Focus on application proximity and transfer
The research work within the Ad-Proc_Add II project was characterized by a high degree of application orientation. In the course of the project, test specimens and use cases were manufactured and analyzed from materials such as Ti64, 316L and AlSi10Mg. The close cooperation with the 15 industrial partners - including companies from the aerospace, toolmaking and medical technology sectors - ensured that the processes developed were directly transferable to real production scenarios. In particular, the combination of modular hybrid post-treatment with digital process control (CAM system with sensor integration) paves the way for reproducible, scalable series production of additive metal components. This applies in particular to SMEs, which are especially reliant on a lean and stable process chain.

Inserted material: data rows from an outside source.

(** X8.  [IndexOf] returns -1 exactly when the element does not occur in
    the slice (a nil or empty slice included), and otherwise the least
    index at which it occurs; [Contains] is true exactly when the element
    occurs, that is when [IndexOf] is not negative. *)
Theorem IndexOf_least `{Countable E} (collection : Slice E) (element : E) :
  (IndexOf collection element = -1 ↔ element ∉ elems collection)
  ∧ -1 ≤ IndexOf collection element < len collection
  ∧ (∀ k : nat,
       IndexOf collection element = Z.of_nat k
       ↔ elems collection !! k = Some element
         ∧ ∀ j, (j < k)%nat → elems collection !! j ≠ Some element)
  ∧ (Contains collection element = true ↔ element ∈ elems collection)
  ∧ (Contains collection element = true ↔ 0 ≤ IndexOf collection element).
Proof.
  unfold Contains, slices_Contains, IndexOf, slices_Index, len.
  set (l := elems collection).
  destruct (index_from_spec l element 0)
    as [[[Hidx Hnot]|(k & Hidx & Hk & Hmin)]|?]; [| |lia]; rewrite Hidx.
  - split_and!.
    + done.
    + lia.
    + lia.
    + intros k. split; [lia|]. intros [Hk _].
      destruct Hnot. by eapply list_elem_of_lookup_2.
    + split; [done|]. intros Hin. by destruct Hnot.
    + split; [done|lia].
  - pose proof (lookup_lt_Some _ _ _ Hk) as Hlt.
    assert (element ∈ l) as Hin by (by eapply list_elem_of_lookup_2).
    split_and!.
    + split; [lia|]. intros Hnot. by destruct Hnot.
    + lia.
    + lia.
    + intros k'. split.
      * intros Heq. assert (k' = k) as -> by lia. done.
      * intros [Hk' Hmin']. destruct (lt_eq_lt_dec k k') as [[Hlt'| ->]|Hlt'].
        -- by destruct (Hmin' k Hlt').
        -- lia.
        -- by destruct (Hmin k' Hlt').
    + split; [done|]. intros _. apply Z.geb_le. lia.
    + split; [lia|]. intros _. apply Z.geb_le. lia.
Qed.
Lemma serviceInstance_tagged serviceInstanceID serviceInstance r :
  convertPowerVSServiceInstanceToMAPI fldPath serviceInstanceID serviceInstance
  = (r, None) ->
  exactly_one_tag r.
Proof.
  unfold convertPowerVSServiceInstanceToMAPI, exactly_one_tag.
  destruct (String.eqb serviceInstanceID ""); simpl.
  - destruct serviceInstance as [[[i|] [n|] [x|]]|]; simpl;
      intros [= <-]; simpl; intuition congruence.
  - intros [= <-]; simpl. intuition congruence.
Qed.

(** The image converter with neither a structured reference nor a
    fallback returns a field error at the given path. *)
Lemma image_nil_nil :
  convertPowerVSImageToMAPI fldPath None None
  = Ret (PowerVSResource.zero,
         Some (field.Invalid fldPath (field.ReferencePointer None)
                 "unable to convert image, image and imageref is nil")).
Proof. reflexivity. Qed.

(** The image converter returns unless the structured reference is
    present, empty, and there is no fallback. *)
Lemma image_returns image imageRef :
  returns (convertPowerVSImageToMAPI fldPath image imageRef) = false <->
  (exists ref, image = Some ref /\ resolves_no_tag ref) /\ imageRef = None.
Proof.
  unfold convertPowerVSImageToMAPI, resolves_no_tag.
  destruct image as [[[i|] [n|] [x|]]|], imageRef as [ref|]; simpl; split;
    try discriminate; try reflexivity;
    try (intros [(ref' & [= <-] & H1 & H2 & H3) H4]; simpl in *; congruence).
  intros _. split; [eexists; split; [reflexivity | auto] | reflexivity].
Qed.
(** * quest_solution.py: remote-to-S3 reconciliation

    A shallow embedding of the data-sourcing half of [quest_solution.py]:
    the S3 listing ([get_s3_objects]), the upload loop
    ([upload_files_to_s3]), the batch delete ([remove_files_from_s3]),
    the index page ([generate_index_html]) and the catalog preparation of
    [sync_bucket].  Python strings are [string]; a [dict] is an
    association list in insertion order with unique keys; [set] values are
    [gset string]; calls to [requests], [boto3] and the file system are
    recorded in a trace carried by a state-and-exception monad. *)

From stdpp Require Import base list strings gmap sets pretty.
From Stdlib Require Import Ascii.

(** ** Exceptions and results *)

Inductive exn : Type :=
  | ValueError (msg : string)
  | IndexError
  | HTTPError (url : string)
  | S3UploadFailedError (key : string).

Inductive result (A : Type) : Type :=
  | Ok (a : A)
  | Err (e : exn).
Arguments Ok {A} a.
Arguments Err {A} e.

Global Instance result_ret : MRet result := λ A a, Ok a.
Global Instance result_bind : MBind result := λ A B f r,
  match r with
  | Ok a => f a
  | Err e => Err e
  end.

(** ** Python string and list primitives *)

Module PyStr.

(** [s.startswith(p)]. *)
Definition startswith (s p : string) : bool := String.prefix p s.

(** [s.endswith(p)]: some tail of [s] is [p]. *)
Fixpoint endswith (s p : string) : bool :=
  if String.eqb s p then true
  else match s with
       | EmptyString => false
       | String _ s' => endswith s' p
       end.

(** Put [c] in front of the first piece. *)
Definition push_char (c : ascii) (pieces : list string) : list string :=
  match pieces with
  | [] => [String c EmptyString]
  | p :: ps => String c p :: ps
  end.

(** The scan of [s.split(sep)] for a non-empty [sep]: left to right,
    cutting at every occurrence of [sep] that does not overlap the
    previous one.  [skip] counts the characters of a matched separator
    that are still to be dropped. *)
Fixpoint split_go (sep s : string) (skip : nat) : list string :=
  match s with
  | EmptyString => [EmptyString]
  | String c s' =>
      match skip with
      | S k => split_go sep s' k
      | O =>
          if String.prefix sep s
          then EmptyString :: split_go sep s' (String.length sep - 1)
          else push_char c (split_go sep s' 0)
      end
  end.
(* ===== verification/Prelude.v ===== *)
(** * Lumine for Android: a verification library of the Go core

    Lumine is a local proxy and VPN that gets connections past censorship
    without a remote server.  The repository has two Go programs in one: the core
    (src/enimul, with its mobile library) and the packet engine that turns the
    packets of an Android tunnel interface into connections (src/tun2socks).
    This library models the logic of both and proves what makes it correct.

    ** How the program works

    An application's packets reach the packet engine, which hands every TCP
    connection and UDP session to the mobile proxy.  DNS queries to the tunnel's
    resolver are answered on the spot: a query for a domain with a rule gets a
    synthetic address from a pool, everything else goes to the configured
    upstreams.  A connection to a synthetic address is planned as a connection to
    its domain: rules found in matchers for domains and address prefixes are
    merged into a policy, the target is resolved (through the upstreams, a cache,
    or a pool of addresses that is measured in the background) and dialled.  The
    bridge then looks at the first TLS record and sends the ClientHello in the
    way the policy asks for: as it is, cut into TLS records and segments around
    the server name, or behind a forged packet with a short TTL.  Local clients
    can use a SOCKS5 or HTTP proxy instead; then the tunnel code does the same.

    ** Files, and the code they model

    - Prelude: byte strings, slices, machine integers, package strings and
      strconv, tactics and hints.  Errors: internal/errors and internal/fmt, the
      results [res] (a value, an error or a panic) and the state monad [stM].
    - Netip: the parts of net and net/netip the program uses.  Float64: IEEE 754
      arithmetic for the pools' weights.
    - AddrTrie: internal/addrtrie, the matchers.  Pattern: the patterns of
      core/config.go.  Policy: core/policy.go, decoding, merging and rewriting.
      Routing: genPolicy, NAT64, the built-in list and core/dial_plan.go.
    - FakeIP: core/fake_ip.go, the pools of synthetic addresses.
    - Conn: a connection as a log of operations with an oracle for errors.
      ClientHello, Fragment, Desync: the parser of core/tunnel.go,
      core/fragment.go with oob*.go and waitack_linux.go, core/desync.go and
      desync_linux.go.  DesyncWindows: desync_windows.go, oob_windows.go and the
      stubs of the other systems.
    - Tunnel: core/tunnel.go and policyConn.  TunBridge: core/tun_bridge.go.
    - Ring, LRU, LRUSpec, Sharded: internal/freelru; LRUSpec is the ordered list
      the array of linked rings implements.
    - IPPool: core/ippool.go.  Singleflight: internal/singleflight.
    - DnsMsg, Dns, Resolver, DnsHijack: core/dns.go, bootstrap.go, resolver.go and
      dns_hijack.go.
    - GfwList: core/gfwlist.go, the built-in list and its regular expression.
      DialBind: internal/dial, the local address of outgoing connections.
      Config: LoadConfig of core/config.go, core/runtime.go, core/log*.go and
      internal/log.
    - Json: encoding/json as the program uses it, values, the scanner, the encoder
      and the decoding of structs field by field.  ConfigJson: the UnmarshalJSON
      methods, the configuration file and CheckConfig.  StatsJson: the JSON texts
      of the statistics.  Entry: main.go and the remaining calls of
      mobile/mobile_api.go.
    - Stream: a byte stream with its peer.  NetConn: connections and packet
      connections of Go whose bytes arrive in segments.
    - Socks5: tun2socks/transport/socks5.  Socks4: transport/socks4.  SimpleObfs:
      transport/simple-obfs.  ShadowAEAD, ShadowStream: transport/shadowsocks,
      the AEAD and the stream ciphers, the packet connections and the choice of a
      cipher.  Socks5Server, HttpFront: core/socks5.go and core/http.go.
    - ProxyConn, TunProxy: tun2socks/proxy and metadata, the connections the
      proxies hand out and how each of them dials.  Buffers: tun2socks/buffer.
    - Session: core/counter.go, core/session_stats.go, mobile/logfile.go.
      Engine: tun2socks/engine and the life cycle in mobile/mobile_api.go.
      ProxyURL: engine/parse.go.  NetStack: tun2socks/core with its options.
      LinkEndpoint: core/device/iobased.  TunDevice: core/device/tun and fdbased,
      and the goroutines of the endpoint.  Dialer: tun2socks/dialer on every
      platform.  TunLog: tun2socks/log.
    - MobileProxy: mobile/lumine_proxy.go, queued_packet_conn.go,
      dns_tcp_conn.go.  TunRelay: tun2socks/tunnel/udp.go and tunnel/statistic.
      Statistic: the trackers of tunnel/statistic and tunnel/global.go.  TunTcp:
      tunnel.go, tcp.go and addr.go of tun2socks/tunnel.  RestAPI:
      tun2socks/restapi.

    State is a record named after the Go type, an operation a function that takes
    the state and returns the new one; names follow the source.  A loop is a
    Fixpoint; goroutines are step relations ([Singleflight.step],
    [IPPool.poolStep], [Session.counterStep], [MobileProxy.queueStep],
    [Engine.mobileStep], [Tunnel.fwStep], [TunTcp.pipeStep], [TunTcp.tunnelStep],
    [DialBind.monitorStep], [RestAPI.startStep], [TunDevice.Attach.step], and the
    pool of SimpleObfs).  A panic is a value ([Panic], or [None] for an index out
    of range), so "does not panic" is part of the theorems.
    Integers are in [Z], with the wrap-around of their width written out where
    the code can reach it.  Log output is left out, except for the functions that
    compose log messages.

    ** What the theorems show

    - Matching: the tries implement lists of rules (longest suffix, longest
      prefix).  Merging takes each field from the first rule that sets it; what
      decodes is in the ranges the decoder checks (of the counts it converts from
      unsigned numbers, only the width is known).
    - Routing: exactly which connections are blocked, and which pass under a
      blocking default policy; a synthetic address is planned as
      its domain; and, through the hijacked resolver, the plan and the mobile
      proxy together, a blocked domain is never dialled.
    - Synthetic addresses: allocation succeeds unless the pool is full, two live
      domains never share an address, an address stays with its domain for its
      lifetime, and answers carry synthetic addresses only.
    - Sending: the parser finds the server name in every well-formed ClientHello
      and never indexes out of range; the fragmented hello arrives whole and no
      record contains the name, under the options that keep it whole; a forged
      packet that does not reach the server hides the name; the tunnel and the
      bridge deliver every byte in order, for every cut of the stream into
      writes, and nothing to a name that is blocked.
    - Resolution: what is resolved is what an upstream answered for that domain;
      upstreams are asked in rotation; configuring is all or nothing; the
      anti-hijack client believes only replies to its own query, until its wait has
      run out.
    - Caches, pools and calls: the LRU cache refines its list specification, the
      sharded cache keeps its capacity; the pools choose fairly and safely under
      every interleaving; single flight runs one function per key, and every
      caller comes back.
    - Protocols: SOCKS4 and SOCKS5 addresses, AEAD and stream cipher data and
      obfuscated streams survive the wire however it is cut into segments, no
      nonce is used twice, client and server handshakes agree, and the SOCKS5 and
      HTTP front ends decide alike but for a blocking default policy.
    - Proxies and relays: no dial leaves a connection open that it does not
      return, proxy URLs round-trip, an HTTP proxy keeps the bytes it read ahead,
      both directions of a relay are delivered under every interleaving up to the
      read deadline of a half-closed connection, every
      connection handed to the tunnel is taken or closed, pooled buffers have one
      holder.
    - Setting up: whatever the bytes of the configuration file are, the policies
      in force after loading are in range; the text of every policy decodes to it,
      and JSON text scans to the value that was encoded; CheckConfig agrees with
      LoadConfig on single values.  The domain list loads, a configuration that loads is in force
      (and which part of it is when loading fails), the stack is built in its
      order, the local address is set for all dialers or none, and without a token
      the REST interface is only reachable from the device, with one, only a
      preflight is answered without it.
    - The device side: the library closes only its own descriptors, unless a
      number is reused while the engine stops, the packet queue is a bounded FIFO, DNS over TCP answers in order and ends, a UDP
      session has one peer and ends within three timeouts of silence, the log
      files keep the tail of the log within their bounds, packets pass the link
      endpoint unchanged, a TUN interface that fails to open leaks no descriptor,
      sockets are used only with the options they should have, trackers are
      transparent, and the Windows sender gives back all it took on every path.

    ** Parameters, fuel and bounds

    Code outside the repository is an argument or a class: Unicode case mapping
    ([GoUnicode]), durations ([GoTime]), URLs ([GoURL]), the DNS library
    ([DNSLib], [DNSNet]), ciphers ([AEADLaws] states decryption of what was
    encrypted), dials, clocks and system calls.  Further arguments stand for what
    the program does not decide: the call that single flight finds in flight
    ([Dns.flight]), when the splice of the forged packet happens and which TTL
    reaches the server ([Desync.splicing]), the CORS middleware and the router of
    the REST interface, how often the teardown of the gVisor stack closes the
    device again ([Engine.stop]), and when time passes in a relay
    ([TunTcp.pipeStep]).  Each theorem that assumes
    something of them has a witness with a concrete instance.

    Fuel is only used where recursion is not structural, and theorems say that it
    is enough: the extension loop of the parser and the readers take one unit per
    byte of input; the waiting loop has 302 rounds for three seconds of ten
    milliseconds; bucket walks take the number of slots; allocation takes the size
    of the pool; the DNS server on TCP takes the length of its input; readers of
    segmented connections take one unit per segment, or per segment and byte; a
    repetition in a regular expression takes the length of its input; the JSON
    scanner takes twice the length of the text; nonces are distinct below 256 to
    the size of the nonce.

    ** Not modelled

    System calls, gVisor, WireGuard and zap are arguments, with what the code
    relies on of them.  Left out are the WebSocket parts of the REST
    interface, its profiling handlers and the JSON text of its list of
    connections; keep-alive options of the proxies; the buffer pool of the core's
    logger; the fallback resolver of the Go runtime on Android
    (internal/platform) and the GUID of a Windows tunnel (engine/parse_windows.go).
    These are single calls of libraries without logic of the program.  The
    commented-out operations of internal/freelru are not code. *)

From Stdlib Require Export ZArith Lia.
From stdpp Require Export base tactics gmap strings pretty numbers option list_numbers list.
Export list.
Local Open Scope Z_scope.
(* ===== verification/Errors.v ===== *)
(** * Errors, results and formatting

    The packages [enimul/internal/errors] and [enimul/internal/fmt], and the
    result type in which fallible code returns.  A Go [error] value that may be
    [nil] is an [option error]. *)

From S2P Require Import Prelude.
Local Open Scope Z_scope.

(** ** Package errors *)

(** Error values: [errors.New] (and [fmt.Errorf] with no [%w]), the package's
    own [opError] and [joinError], [fmt.Errorf] ending in [%w], and the errors
    the operating system and the network return. *)
Inductive error :=
| errorString (text : gostring)
| opError (op : gostring) (err : error)
| joinError (errs : list error)
| wrapError (text : gostring) (err : error)
| sysError (code : Z).

Section ErrorText.
(** [sysText] prints the errors that come from outside the program. *)
Context (sysText : Z → gostring).

(** [joinError.Error]: the texts with a semicolon between them. *)
Definition joinText (texts : list gostring) : gostring :=
  match texts with
  | [] => []
  | t :: rest => foldl (λ b t', b ++ "; " ++ t') t rest
  end.

(** The [Error] methods. *)
Fixpoint Error (e : error) : gostring :=
  match e with
  | errorString t => t
  | opError op e' => op ++ ": " ++ Error e'
  | joinError errs => joinText (List.map Error errs)
  | wrapError t e' => t ++ Error e'
  | sysError c => sysText c
  end.
End ErrorText.

Definition New (text : gostring) : option error := Some (errorString text).

Definition WithStr (op : gostring) (err : option error) : option error :=
  match err with
  | None => None
  | Some e => Some (opError op e)
  end.

Definition Join (errs : list (option error)) : option error :=
  match omap id errs with
  | [] => None
  | es => Some (joinError es)
  end.

(** [errors.Is], through the [Unwrap] methods of [opError] and [joinError]. *)
Fixpoint Is (e t : error) : Prop :=
  e = t ∨
  match e with
  | opError _ e' | wrapError _ e' => Is e' t
  | joinError errs => foldr or False (List.map (λ e', Is e' t) errs)
  | _ => False
  end.

(** ** Results

    [Ok a] is a normal return, [Err e] a return with a non-nil error, [Panic]
    a run-time panic (an index or a slice bound out of range). *)
Inductive res (A : Type) :=
| Ok (a : A)
| Err (e : error)
| Panic.
Arguments Ok {_} _.
Arguments Err {_} _.
Arguments Panic {_}.

#[global] Instance res_ret : MRet res := @Ok.
#[global] Instance res_bind : MBind res := λ A B k m,
  match m with
  | Ok a => k a
  | Err e => Err e
  | Panic => Panic
  end.

(** A checked access: Go panics where the option is [None]. *)
Definition checked {A} (o : option A) : res A :=
  match o with
  | Some a => Ok a
  | None => Panic
  end.

Definition fail {A} (msg : String.string) : res A := Err (errorString msg).

(** Attach a context to the error branch, as [E.WithStr] does on a return. *)
Definition with_str {A} (op : String.string) (m : res A) : res A :=
  match m with
  | Err e => Err (opError op e)
  | r => r
  end.

Lemma bind_Ok {A B} (m : res A) (k : A → res B) b :
  m ≫= k = Ok b ↔ ∃ a, m = Ok a ∧ k a = Ok b.
Proof. destruct m; naive_solver. Qed.

Lemma bind_not_Panic {A B} (m : res A) (k : A → res B) :
  m ≠ Panic → (∀ a, m = Ok a → k a ≠ Panic) → m ≫= k ≠ Panic.
Proof. destruct m; naive_solver. Qed.

#[export] Hint Resolve bind_not_Panic : lumine.

Lemma checked_Ok {A} (o : option A) a : checked o = Ok a ↔ o = Some a.
Proof. destruct o; naive_solver. Qed.

(** ** Code that keeps a state

    A computation over a state [S] that may return, fail or panic; what it did to
    the state before it failed stays done. *)
Definition stM (S A : Type) : Type := S → res A * S.

#[global] Instance stM_ret S : MRet (stM S) := λ A a s, (Ok a, s).
#[global] Instance stM_bind S : MBind (stM S) := λ A B k m s,
  match m s with
  | (Ok a, s') => k a s'
  | (Err e, s') => (Err e, s')
  | (Panic, s') => (Panic, s')
  end.

Definition liftS {S A} (r : res A) : stM S A := λ s, (r, s).
Definition modifyS {S} (f : S → S) : stM S unit := λ s, (Ok tt, f s).
Definition getS {S A} (f : S → A) : stM S A := λ s, (Ok (f s), s).

(** Go on with the error of [m]; a panic is not caught. *)
Definition attemptS {S A} (m : stM S A) : stM S (res A) := λ s,
  match m s with
  | (Panic, s') => (Panic, s')
  | (r, s') => (Ok r, s')
  end.

Definition isErr {A} (r : res A) : bool := match r with Err _ => true | _ => false end.

Lemma bindS {S A B} (m : stM S A) (k : A → stM S B) s a s' : m s = (Ok a, s') → (m ≫= k) s = k a s'.
Proof. intros E. unfold mbind, stM_bind. by rewrite E. Qed.

Lemma bindS_inv {S A B} (m : stM S A) (k : A → stM S B) s b s'' :
  (m ≫= k) s = (Ok b, s'') → ∃ a s', m s = (Ok a, s') ∧ k a s' = (Ok b, s'').
Proof. unfold mbind, stM_bind. destruct (m s) as [[a|e|] s'] eqn:E; [|done..]. by exists a, s'. Qed.

Lemma bindS_Err {S A B} (m : stM S A) (k : A → stM S B) s e s' : m s = (Err e, s') → (m ≫= k) s = (Err e, s').
Proof. intros E. unfold mbind, stM_bind. by rewrite E. Qed.

(** ** Package fmt (format.go) *)

Definition hexDigits : gostring := "0123456789abcdef".

Definition hexDigit (n : Z) : Z := hexDigits !!! Z.to_nat n.

Definition Byte_ (b : Z) : gostring :=
  [hexDigit (Z.shiftr b 4); hexDigit (Z.land b 15)].

Definition ConnIDToHex5 (name id : Z) : gostring :=
  name :: 91 ::
    ((λ i, hexDigit (Z.land (Z.shiftr id (4 * (4 - i))) 15)) <$> seqZ 0 5)
  ++ [93].

(** The arguments [Append] distinguishes: a [Stringer] or an [error] is already
    printed by its method, a string is copied, an integer printed in base ten. *)
Inductive fmtArg :=
| ArgText (s : gostring)
| ArgInt (n : Z).

Definition Append (b : bytes) (args : list fmtArg) : bytes :=
  foldl (λ b a, b ++ match a with ArgText s => s | ArgInt n => itoa n end) b args.

Definition Concat (args : list fmtArg) : gostring := Append [] args.

(** [NewAny] and [WithAny] of package errors. *)
Definition NewAny (args : list fmtArg) : option error := New (Concat args).
Definition WithAny (err : option error) (args : list fmtArg) : option error := WithStr (Concat args) err.

(** [Unwrap] of the two error types. *)
Definition Unwrap (e : error) : list error :=
  match e with opError _ e' | wrapError _ e' => [e'] | joinError errs => errs | _ => [] end.

(** An error wraps what it unwraps to. *)
Lemma Is_Unwrap e e' : e' ∈ Unwrap e → Is e e'.
Proof.
  destruct e as [t|op e0|errs|t e0|c]; cbn; rewrite ?list_elem_of_singleton; try (by intros ?%not_elem_of_nil).
  - intros ->. right. destruct e0; by left.
  - intros H. right. induction H as [x l|x y l _ IH]; cbn; [left; destruct x; by left|by right].
  - intros ->. right. destruct e0; by left.
Qed.

(** The value of a lower-case hexadecimal digit. *)
Definition hexValue (c : Z) : option Z :=
  if is_digit c then Some (c - 48)
  else if (97 <=? c) && (c <=? 102) then Some (c - 87)
  else None.

Lemma hexValue_hexDigit n : 0 ≤ n < 16 → hexValue (hexDigit n) = Some n.
Proof.
  apply (range_decide (λ n, hexValue (hexDigit n) = Some n) 16). by vm_compute.
Qed.

Lemma hexDigit_inj n m : 0 ≤ n < 16 → 0 ≤ m < 16 → hexDigit n = hexDigit m → n = m.
Proof.
  intros Hn Hm E. apply hexValue_hexDigit in Hn, Hm. rewrite E in Hn. congruence.
Qed.

Lemma nibble_range x k : 0 ≤ Z.land (Z.shiftr x k) 15 < 16.
Proof.
  change 15 with (Z.ones 4). rewrite Z.land_ones by lia.
  apply Z.mod_pos_bound. lia.
Qed.

(** A twenty-bit identifier is its five nibbles. *)
Lemma nibbles_value x :
  0 ≤ x < 2 ^ 20 →
  x = Z.land (Z.shiftr x 16) 15 * 2 ^ 16 + Z.land (Z.shiftr x 12) 15 * 2 ^ 12
      + Z.land (Z.shiftr x 8) 15 * 2 ^ 8 + Z.land (Z.shiftr x 4) 15 * 2 ^ 4
      + Z.land (Z.shiftr x 0) 15.
Proof.
  intros Hx. change 15 with (Z.ones 4). rewrite !Z.land_ones, !Z.shiftr_div_pow2 by lia.
  Z.div_mod_to_equations. lia.
Qed.

(** Two connection identifiers in the range the counters use print
    differently. *)
Lemma ConnIDToHex5_inj name id1 id2 :
  0 ≤ id1 < 2 ^ 20 → 0 ≤ id2 < 2 ^ 20 →
  ConnIDToHex5 name id1 = ConnIDToHex5 name id2 → id1 = id2.
Proof.
  intros H1 H2 E. injection E as E4 E3 E2 E1 E0.
  apply hexDigit_inj in E4, E3, E2, E1, E0; try apply nibble_range.
  assert (∀ k, k ∈ [16; 12; 8; 4; 0] →
    Z.land (Z.shiftr id1 k) 15 = Z.land (Z.shiftr id2 k) 15) as Hk.
  { intros k Hk. repeat (apply elem_of_cons in Hk as [->|Hk]; [assumption|]). set_solver. }
  rewrite (nibbles_value id1 H1), (nibbles_value id2 H2).
  by rewrite !Hk by set_solver.
Qed.

Lemma WithStr_nil op err : WithStr op err = None ↔ err = None.
Proof. destruct err; naive_solver. Qed.

Lemma foldr_or_elem (P : list Prop) : foldr or False P ↔ ∃ p, p ∈ P ∧ p.
Proof. induction P; simpl; set_solver. Qed.

Lemma Is_Join errs e t :
  Join errs = Some e → (Is e t ↔ e = t ∨ ∃ e', Some e' ∈ errs ∧ Is e' t).
Proof.
  unfold Join. intros E.
  assert (e = joinError (omap id errs)) as -> by (destruct (omap id errs); naive_solver).
  simpl. rewrite foldr_or_elem.
  assert (∀ e', e' ∈ omap id errs ↔ Some e' ∈ errs) as Hom.
  { intros e'. rewrite list_elem_of_omap. naive_solver. }
  split; (intros [?|H]; [by left|right]).
  - destruct H as (p & Hp & Hpp). apply list_elem_of_In, in_map_iff in Hp as (e' & <- & Hin).
    exists e'. rewrite <- Hom. by rewrite list_elem_of_In.
  - destruct H as (e' & Hin & HIs). exists (Is e' t). split; [|done].
    apply list_elem_of_In, in_map_iff. exists e'. split; [done|].
    by apply list_elem_of_In, Hom.
Qed.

Hybrid post-processing, with electroplating and electrochemical processes such as shearing as the central pillar, is currently the leading technological method for automating the industrial post-processing of additively manufactured metal components. Particularly in regulated industries (medical technology, aviation), hybrid post-processing offers a forward-looking solution due to its process stability, reproducibility and the resulting component quality. The test series of the international research project Ad-Proc_Add II in particular also show that a broad industrial application is possible in various sectors. Hybrid post-processing is not a special process, but can be used as an integral part of highly automated additive process chains in all areas.